Les Tunisiens ont choisi la loi des hommes contre la loi de de Dieu (28/01/2014)

Les concessions d’Ennahda ont permis le vote d’une constitution moderniste, la garantie des droits humains et la progression de l’égalité entre hommes et femmes. Mais tandis que les modernistes luttent là-bas contre les Frères musulmans, ici nos sociétés ne cessent de leur faire de la place.

(paru le lundi 27 janvier dans lesObservateurs.ch)

On ne boudera pas notre plaisir ! Après les calamités du Printemps arabe et le succès des Frères musulmans d’Ennahda, les constituants tunisiens nous réchauffent le cœur. Dans les cris et la fureur souvent, ils ont voté article par article, puis globalement, un texte empli de lumières séculières et humanistes, mêlé à quelques ombres menaçantes.
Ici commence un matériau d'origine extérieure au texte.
(** C8, as amended: over a field whose elements are C longs, which the
    conversion of line 152 keeps as they are, and with a distribution that
    maps bounds [low < high] to an integer in [low, high), [initial] returns
    one entry per vertex, each a field element in [0, order), and the
    lattice is as it was; in testing mode, for a lattice that has a
    vertex. *)
Theorem initial_shape self L distribution w :
  (order ≤ 2 ^ 63)%Z →
  (∀ xs, Forall c_long xs → np_array_astype_int xs = Ok xs) →
  (∀ k low high, (low < high)%Z →
                 (low ≤ distribution k low high < high)%Z) →
  (testing self = true → structure0 L ≠ []) →
  ∃ st,
    (initial self L distribution w).1.1 = Ok st
    ∧ length st = length (structure0 L)
    ∧ Forall (λ x, (0 ≤ x < order)%Z) st
    ∧ (initial self L distribution w).1.2 = L.
Proof.
  intros Hord Hconv Hd Hne. unfold initial.
  pose proof (draw_cocycle_length distribution (length (structure0 L)) w)
    as Hlen.
  pose proof (draw_cocycle_valid distribution (length (structure0 L)) w Hd)
    as Hval.
  destruct (draw_cocycle _ _ _) as [cocycle w']. simpl in Hlen, Hval.
  destruct (testing self); simpl.
  - exists (replicate (length (structure0 L)) 1%Z).
    rewrite FieldArray_of_list_ones
      by (specialize (Hne eq_refl); by destruct (structure0 L)).
    split_and!; try done; [apply length_replicate|].
    apply Forall_replicate, valid_1.
  - exists cocycle. rewrite Hconv.
    + simpl. unfold FieldArray. rewrite decide_True by done. done.
    + eapply List.Forall_impl; [|exact Hval].
      intros x [H0 H1]. unfold c_long. lia.
Qed.

End Initial.

(** ** The model at the sample inputs *)

(** On the triangle with spins 1, 1, 2, schedule -1 (p about 0.632) and draw
    1/2:
    the edge v0-v1 is included, the two edges into v2 are excluded. *)
Example triangle_selector :
  @selector (sample_providers two_clusters) (model (-1)) triangle_chain world0
  = Ok (mkMatrix 3 3 [[1; 0; 0]; [0; 0; 0]; [0; 0; 0]]%Z).
Proof. vm_compute. reflexivity. Qed.

Example triangle_induced :
  @induced_boundary GF3 (sample_providers two_clusters) (model (-1))
    triangle_chain world0
  = Ok (mkMatrix 3 3 [[2; 0; 0]; [1; 0; 0]; [0; 0; 0]]%Z).
Proof. vm_compute. reflexivity. Qed.

(** The proposal is 1 * (1, 1, 0) + 2 * (0, 0, 1); one draw and two samples
    are taken, and the stale flag of the edge v1-v2 is overwritten. *)
Example triangle_proposal :
  let r := @proposal GF3 (sample_providers two_clusters) (model (-1))
             triangle_chain world0 in
  r.1.1 = Ok [1; 1; 2]%Z
  ∧ spin <$> structure1 (lattice r.1.2) = [1; 0; 0]%Z
  ∧ r.2 = mkWorld 1 2 [].
Proof. vm_compute. repeat split. Qed.

(** In testing mode the same call reports the inclusion, writes the state
    and the induced boundary, and prints the proposal. *)
Example triangle_trace :
  out (@proposal GF3 (sample_providers two_clusters) (testing_model (-1))
         triangle_chain world0).2
  = [PrintIncluded v0 v1 (1 # 2)
       (Finite (355852255607829 # 562949953421312));
     CsvState 0 [1; 1; 2]%Z;
     CsvOperator 0 (mkMatrix 3 3 [[2; 0; 0]; [1; 0; 0]; [0; 0; 0]]%Z);
     PrintProposed [1; 1; 2]%Z].
Proof. vm_compute. reflexivity. Qed.

(** The pendant edge: the call raises, after the edge has been flagged. *)
Example pendant_proposal :
  let r := @proposal GF2 (sample_providers empty_basis) (model (-1))
             pendant_chain world0 in
  r.1.1 = Raise TypeError
  ∧ spin <$> structure1 (lattice r.1.2) = [1%Z].
Proof. vm_compute. repeat split. Qed.

(** Why the indices of the edges are required to be distinct: when two edges
    share an index, the selector entry of the excluded one is the 1 the
    included one has written. *)
Example doubled_selector :
  let r := @proposal GF3 (sample_providers two_clusters) (model (-1))
             doubled_chain world0 in
  spin <$> structure1 (lattice r.1.2) = [1; 0]%Z
  ∧ ∃ included,
      @selector (sample_providers two_clusters) (model (-1)) doubled_chain
        world0 = Ok included
      ∧ entry included 0 0 = 1%Z.
Proof. split; [by vm_compute|]. eexists. split; [by vm_compute|done]. Qed.

(** ** The theorems at the sample inputs *)

Lemma GF2_laws : @GaloisLaws GF2.
Proof. by apply prime_field_laws. Qed.

Lemma GF3_laws : @GaloisLaws GF3.
Proof. by apply prime_field_laws. Qed.

Lemma triangle_in_range :
  edges_in_range (state triangle_chain) 3 (structure1 triangle).
Proof. repeat constructor; simpl; lia. Qed.

Lemma triangle_distinct : NoDup (eindex <$> structure1 triangle).
Proof. by apply (bool_decide_unpack _). Qed.

Lemma selector_is_diagonal_witness :
  edges_in_range (state triangle_chain) 3 (structure1 triangle)
  ∧ NoDup (eindex <$> structure1 triangle)
  ∧ ∃ included,
      @selector (sample_providers two_clusters) (model (-1)) triangle_chain
        world0 = Ok included
      ∧ wf_matrix included ∧ nrows included = 3 ∧ ncols included = 3
      ∧ (∀ a b, a ≠ b → entry included a b = 0%Z)
      ∧ (∀ i e,
           structure1
             (lattice
                (@proposal GF3 (sample_providers two_clusters) (model (-1))
                   triangle_chain world0).1.2) !! i = Some e →
           entry included (eindex e) (eindex e) = spin e
           ∧ (spin e = 0%Z ∨ spin e = 1%Z)).
Proof.
  split; [exact triangle_in_range|]. split; [exact triangle_distinct|].
  exact (@selector_is_diagonal GF3 GF3_laws (sample_providers two_clusters)
           (model (-1)) triangle_chain world0
           triangle_in_range triangle_distinct).
Defined.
La Constitution tunisienne reste la première à ne pas criminaliser l’apostasie.

Rappelons cette victoire majeure dans l’environnement intégriste: les constituants ont rejeté l’islam et le Coran comme source du droit. La liberté de conscience est garantie, donc la possibilité de changer de religion et de se déclarer sans. Mais le risque d’être condamné pour «atteinte au sacré» relativise cette avancée.
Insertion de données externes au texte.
(** [split_permission(app, perm)]: the codename and the model name; the
    change it makes to [app] stays local to the function. *)
Definition split_permission (app perm : string) : result (string * string) :=
  match Py.split "_" perm with
  | [] => Raise ValueError
  | permission_name :: model =>
      match model with
      | [] => Raise IndexError
      | [m] => Ok (perm, m)
      | _ => let m := List.last model "" in Ok (permission_name +:+ "_" +:+ m, m)
      end
  end.

(** The two assignments that open [save]. *)
Definition normalize (f : Flags) : Flags :=
  let f1 :=
    if can_add f || can_change f || can_delete f
    then mkFlags true (can_add f) (can_change f) (can_delete f)
    else f in
  if can_add f1 || can_delete f1
  then mkFlags (can_view f1) (can_add f1) true (can_delete f1)
  else f1.

End RuleSet.

(** ** [Owner]: a proxy for a group or a user *)

(** A model instance as the module sees it: a [Group], a user, or an
    instance of any other model. *)
Inductive ModelObj : Type :=
| AGroup (pk : N) (name : string)
| AUser (pk : N)
| AnOther (app model : string) (pk : N).

Definition obj_pk (obj : ModelObj) : N :=
  match obj with
  | AGroup pk _ => pk
  | AUser pk => pk
  | AnOther _ _ pk => pk
  end.

Definition obj_content_type (obj : ModelObj) : ContentType :=
  match obj with
  | AGroup _ _ => CT_group
  | AUser _ => CT_user
  | AnOther app model _ => CT_other app model
  end.

Module Owner.

Definition matches (ct : ContentType) (id : N) (o : OwnerRow) : bool :=
  bool_decide (owner_type o = Some ct ∧ owner_id o = Some id).

(** [Owner.objects.get(owner_id=id, owner_type=ct)]: [None] stands for
    [Owner.DoesNotExist]. *)
Definition objects_get (rows : list OwnerRow) (ct : ContentType) (id : N)
  : option OwnerRow :=
  List.find (matches ct id) rows.

(** [get_owner]: only a group or a user has a content type to look under. *)
Definition get_owner (db : DB) (user_or_group : ModelObj) : option OwnerRow :=
  match user_or_group with
  | AGroup pk _ => objects_get (users_owner db) CT_group pk
  | AUser pk => objects_get (users_owner db) CT_user pk
  | AnOther _ _ _ => None
  end.

Definition next_pk (rows : list OwnerRow) : N :=
  (1 + foldr N.max 0 (owner_pk <$> rows))%N.

(** [Owner.objects.create(owner=obj)] under the [unique_owner] constraint on
    [(owner_type, owner_id)]. *)
Definition objects_create (rows : list OwnerRow) (obj : ModelObj)
  : result (OwnerRow * list OwnerRow) :=
  if existsb (matches (obj_content_type obj) (obj_pk obj)) rows
  then Raise IntegrityError
  else
    let o := mkOwner (next_pk rows) (Some (obj_content_type obj)) (Some (obj_pk obj)) in
    Ok (o, (rows ++ [o])%list).

(** [Owner.create(obj)].  [others] is what concurrent writers commit between
    the lookup of [get_owner] and the insert; the identity when there are
    none. *)
Definition create (others : DB → DB) (db : DB) (obj : ModelObj)
  : result (option OwnerRow * DB) :=
  match get_owner db obj with
  | Some existing_owner => Ok (Some existing_owner, db)
  | None =>
      let db' := others db in
      match objects_create (users_owner db') obj with
      | Ok (o, rows) => Ok (Some o, set_users_owner (λ _, rows) db')
      | Raise IntegrityError => Ok (None, db')
      | Raise e => Raise e
      end
  end.

(** The [owner] generic foreign key: the instance behind
    [(owner_type, owner_id)], [None] when there is none. *)
Definition owner (db : DB) (self : OwnerRow) : option ModelObj :=
  match owner_type self, owner_id self with
  | Some CT_group, Some id => (λ nm, AGroup id nm) <$> auth_group db !! id
  | Some CT_user, Some id =>
      if bool_decide (id ∈ auth_user db) then Some (AUser id) else None
  | Some (CT_other app model), Some id =>
      if bool_decide ((app, model, id) ∈ other_rows db)
      then Some (AnOther app model id) else None
  | _, _ => None
  end.

(** [user_model.objects.filter(groups__name=name)]. *)
Definition users_in_group_named (db : DB) (name : string) : list N :=
  (filter (λ x, x.1 ∈ auth_user db ∧ auth_group db !! x.2 = Some name)
          (elements (user_groups db))).*1.

Definition owner_id_in (users : list N) (o : OwnerRow) : bool :=
  match owner_id o with
  | Some id => bool_decide (id ∈ users)
  | None => false
  end.

(** [get_related_owners]: [None] is Python's [None], the initial value of
    [related_owners]. *)
Definition get_related_owners (db : DB) (self : OwnerRow) (include_group : bool)
  : option (list OwnerRow) :=
  match owner db self with
  | Some (AGroup gid gname) =>
      let users := users_in_group_named db gname in
      let user_q (o : OwnerRow) :=
        owner_id_in users o && bool_decide (owner_type o = Some CT_user) in
      let group_q (o : OwnerRow) :=
        bool_decide (owner_id o = Some gid) && bool_decide (owner_type o = Some CT_group) in
      let query (o : OwnerRow) :=
        if include_group then user_q o || group_q o else user_q o in
      Some (List.filter query (users_owner db))
  | Some (AUser _) => Some [self]
  | _ => None
  end.

(** [x in related] for an [Owner] or [None]: instances are equal when their
    primary keys are. *)
Definition contains (x : option OwnerRow) (related : list OwnerRow) : bool :=
  match x with
  | Some uo => existsb (λ o, bool_decide (owner_pk o = owner_pk uo)) related
  | None => false
  end.

(** [is_user_allowed]: [in] applied to [None] raises [TypeError]. *)
Definition is_user_allowed (db : DB) (self : OwnerRow) (user : ModelObj)
  (include_group : bool) : result bool :=
  let user_owner := get_owner db user in
  match get_related_owners db self include_group with
  | Some related => Ok (contains user_owner related)
  | None => Raise TypeError
  end.

(** [owner.delete()]. *)
Definition delete_row (o : OwnerRow) (db : DB) : DB :=
  set_users_owner (List.filter (λ r, negb (bool_decide (owner_pk r = owner_pk o)))) db.

End Owner.

(** [post_save] receiver of groups and users. *)
Definition create_owner (env : Env) (db : DB) (instance : ModelObj) : result DB :=
  if isImportingData env then Ok db
  else '(_, db') ← Owner.create id db instance; Ok db'.

(** [post_delete] receiver of groups and users: [owner.delete()] on [None]
    raises [AttributeError]. *)
Definition delete_owner (db : DB) (instance : ModelObj) : result DB :=
  match Owner.get_owner db instance with
  | Some o => Ok (Owner.delete_row o db)
  | None => Raise AttributeError
  end.

(** ** [UserProfile] and the primary-group receivers *)

Module UserProfile.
L’article 6 est emblématique de cet affrontement entre obscurantistes (majoritaires dans l’assemblée) et modernistes.

(On ne sait si cet étrange sabir est lié à la traduction): L’État est gardien de la religion. Il assure la liberté́ de croyance et de conscience et le libre exercice du culte et garantit la neutralité des mosquées et lieux de culte par rapport à toute instrumentalisation partisane.

L’Etat s’engage à diffuser les valeurs de modération et de tolérance, et à protéger les sacrés, interdisant toute atteinte au sacré.

Comme il s’engage à interdire les appels à l’accusation d’apostasie et l’incitation à la haine et à la violence, en s’y opposant.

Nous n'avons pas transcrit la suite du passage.